**Dataset extract**

(** One call of the callback at the end of an epoch. *)
Lemma on_epoch_end_tracks es epoch m hist es' m' :
  tracks_best tf (graph m) (compiled_loss m) vd es hist ->
  stop_training m = false ->
  on_epoch_end tf es epoch {| val_loss := validation_loss tf m vd |} m
    = (es', m') ->
  tracks_best tf (graph m) (compiled_loss m) vd es'
    (hist ++ [{| val_loss := validation_loss tf m vd |}]) /\
  graph m' = graph m /\
  compiled_loss m' = compiled_loss m /\
  (stop_training m' = true -> keras3 tf = false ->
   best_weights es' = Some (weights m')).
Proof.
  intros (Hmon & Hres & Hpat & Hmd & Hbest) Hstop.
  unfold on_epoch_end, get_monitor_value.
  rewrite Hmon, String.eqb_refl, Hres, Hpat. cbn [val_loss andb].
  set (current := validation_loss tf m vd).
  assert (Hnew : forall e,
    (match best es with
     | Some b0 => (current + 1e-4 < b0)%Q
     | None => True
     end) ->
    tracks_best tf (graph m) (compiled_loss m) vd
      (update es 0 (Some current) (Some (weights m)) e)
      (hist ++ [{| val_loss := current |}])).
  { intros e Himp. unfold tracks_best, update;
      cbn [monitor restore_best_weights patience min_delta best
           best_weights].
    split; [assumption|]. split; [assumption|]. split; [assumption|].
    split; [assumption|]. split; [reflexivity|]. split.
    - exists {| val_loss := current |}. split; [|reflexivity].
      apply in_or_app. right. now left.
    - intros lg Hlg. apply in_app_or in Hlg. destruct Hlg as [Hlg|Hlg].
      + destruct (best es) as [b0|]; destruct (best_weights es);
          try contradiction.
        * destruct Hbest as (_ & _ & Hall). specialize (Hall lg Hlg).
          delta_lra.
        * subst hist. contradiction.
      + destruct Hlg as [<-|[]]. cbn [val_loss]. delta_lra. }
  assert (Hold : forall e b0 w0,
    best es = Some b0 -> best_weights es = Some w0 ->
    (b0 <= current + 1e-4)%Q ->
    tracks_best tf (graph m) (compiled_loss m) vd
      (update es (wait es + 1) (Some b0) (Some w0) e)
      (hist ++ [{| val_loss := current |}])).
  { intros e b0 w0 Eb Ew Hle. rewrite Eb, Ew in Hbest.
    destruct Hbest as (Hb0 & (lg0 & Hin0 & Hv0) & Hall).
    unfold tracks_best, update;
      cbn [monitor restore_best_weights patience min_delta best
           best_weights].
    split; [assumption|]. split; [assumption|]. split; [assumption|].
    split; [assumption|]. split; [assumption|]. split.
    - exists lg0. split; [|assumption]. apply in_or_app. now left.
    - intros lg Hlg. apply in_app_or in Hlg.
      destruct Hlg as [Hlg|Hlg]; [now apply Hall|].
      destruct Hlg as [<-|[]]. exact Hle. }
  destruct (best es) as [b0|] eqn:Eb;
    destruct (best_weights es) as [w0|] eqn:Ew; try contradiction.
  - (* a best value is known *)
    unfold is_improvement. rewrite Hmd.
    destruct (Qltb (current - - Qabs 1e-4) b0) eqn:Himp.
    + (* improvement *)
      apply Qltb_true in Himp. change (Qabs 1e-4) with (1e-4)%Q in Himp.
      assert (Himp' : (current + 1e-4 < b0)%Q) by delta_lra.
      cbn [andb].
      destruct (keras3 tf); intros [= <- <-];
        (split; [now apply Hnew|]); (split; [reflexivity|]);
        (split; [reflexivity|]); intros Hs; congruence.
    + (* no improvement *)
      apply Qltb_false in Himp. change (Qabs 1e-4) with (1e-4)%Q in Himp.
      assert (Hle : (b0 <= current + 1e-4)%Q) by delta_lra.
      cbn [andb].
      destruct ((2 <=? wait es + 1) && (0 <? epoch)).
      * destruct (keras3 tf) eqn:Ek; cbn [negb]; intros [= <- <-];
          (split; [now apply Hold|]); (split; [reflexivity|]);
          (split; [reflexivity|]); intros _ Hk;
          [discriminate|reflexivity].
      * intros [= <- <-].
        split; [now apply Hold|]. split; [reflexivity|].
        split; [reflexivity|]. intros Hs; congruence.
  - (* the first epoch of the run *)
    cbn [is_improvement andb].
    destruct (keras3 tf); intros [= <- <-];
      (split; [now apply Hnew|]); (split; [reflexivity|]);
      (split; [reflexivity|]); intros Hs; congruence.
Qed.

**Required action**
Give back every entry, word for word.

**Answer to the problem**
(** One call of the callback at the end of an epoch. *)
Lemma on_epoch_end_tracks es epoch m hist es' m' :
  tracks_best tf (graph m) (compiled_loss m) vd es hist ->
  stop_training m = false ->
  on_epoch_end tf es epoch {| val_loss := validation_loss tf m vd |} m
    = (es', m') ->
  tracks_best tf (graph m) (compiled_loss m) vd es'
    (hist ++ [{| val_loss := validation_loss tf m vd |}]) /\
  graph m' = graph m /\
  compiled_loss m' = compiled_loss m /\
  (stop_training m' = true -> keras3 tf = false ->
   best_weights es' = Some (weights m')).
Proof.
  intros (Hmon & Hres & Hpat & Hmd & Hbest) Hstop.
  unfold on_epoch_end, get_monitor_value.
  rewrite Hmon, String.eqb_refl, Hres, Hpat. cbn [val_loss andb].
  set (current := validation_loss tf m vd).
  assert (Hnew : forall e,
    (match best es with
     | Some b0 => (current + 1e-4 < b0)%Q
     | None => True
     end) ->
    tracks_best tf (graph m) (compiled_loss m) vd
      (update es 0 (Some current) (Some (weights m)) e)
      (hist ++ [{| val_loss := current |}])).
  { intros e Himp. unfold tracks_best, update;
      cbn [monitor restore_best_weights patience min_delta best
           best_weights].
    split; [assumption|]. split; [assumption|]. split; [assumption|].
    split; [assumption|]. split; [reflexivity|]. split.
    - exists {| val_loss := current |}. split; [|reflexivity].
      apply in_or_app. right. now left.
    - intros lg Hlg. apply in_app_or in Hlg. destruct Hlg as [Hlg|Hlg].
      + destruct (best es) as [b0|]; destruct (best_weights es);
          try contradiction.
        * destruct Hbest as (_ & _ & Hall). specialize (Hall lg Hlg).
          delta_lra.
        * subst hist. contradiction.
      + destruct Hlg as [<-|[]]. cbn [val_loss]. delta_lra. }
  assert (Hold : forall e b0 w0,
    best es = Some b0 -> best_weights es = Some w0 ->
    (b0 <= current + 1e-4)%Q ->
    tracks_best tf (graph m) (compiled_loss m) vd
      (update es (wait es + 1) (Some b0) (Some w0) e)
      (hist ++ [{| val_loss := current |}])).
  { intros e b0 w0 Eb Ew Hle. rewrite Eb, Ew in Hbest.
    destruct Hbest as (Hb0 & (lg0 & Hin0 & Hv0) & Hall).
    unfold tracks_best, update;
      cbn [monitor restore_best_weights patience min_delta best
           best_weights].
    split; [assumption|]. split; [assumption|]. split; [assumption|].
    split; [assumption|]. split; [assumption|]. split.
    - exists lg0. split; [|assumption]. apply in_or_app. now left.
    - intros lg Hlg. apply in_app_or in Hlg.
      destruct Hlg as [Hlg|Hlg]; [now apply Hall|].
      destruct Hlg as [<-|[]]. exact Hle. }
  destruct (best es) as [b0|] eqn:Eb;
    destruct (best_weights es) as [w0|] eqn:Ew; try contradiction.
  - (* a best value is known *)
    unfold is_improvement. rewrite Hmd.
    destruct (Qltb (current - - Qabs 1e-4) b0) eqn:Himp.
    + (* improvement *)
      apply Qltb_true in Himp. change (Qabs 1e-4) with (1e-4)%Q in Himp.
      assert (Himp' : (current + 1e-4 < b0)%Q) by delta_lra.
      cbn [andb].
      destruct (keras3 tf); intros [= <- <-];
        (split; [now apply Hnew|]); (split; [reflexivity|]);
        (split; [reflexivity|]); intros Hs; congruence.
    + (* no improvement *)
      apply Qltb_false in Himp. change (Qabs 1e-4) with (1e-4)%Q in Himp.
      assert (Hle : (b0 <= current + 1e-4)%Q) by delta_lra.
      cbn [andb].
      destruct ((2 <=? wait es + 1) && (0 <? epoch)).
      * destruct (keras3 tf) eqn:Ek; cbn [negb]; intros [= <- <-];
          (split; [now apply Hold|]); (split; [reflexivity|]);
          (split; [reflexivity|]); intros _ Hk;
          [discriminate|reflexivity].
      * intros [= <- <-].
        split; [now apply Hold|]. split; [reflexivity|].
        split; [reflexivity|]. intros Hs; congruence.
  - (* the first epoch of the run *)
    cbn [is_improvement andb].
    destruct (keras3 tf); intros [= <- <-];
      (split; [now apply Hnew|]); (split; [reflexivity|]);
      (split; [reflexivity|]); intros Hs; congruence.
Qed.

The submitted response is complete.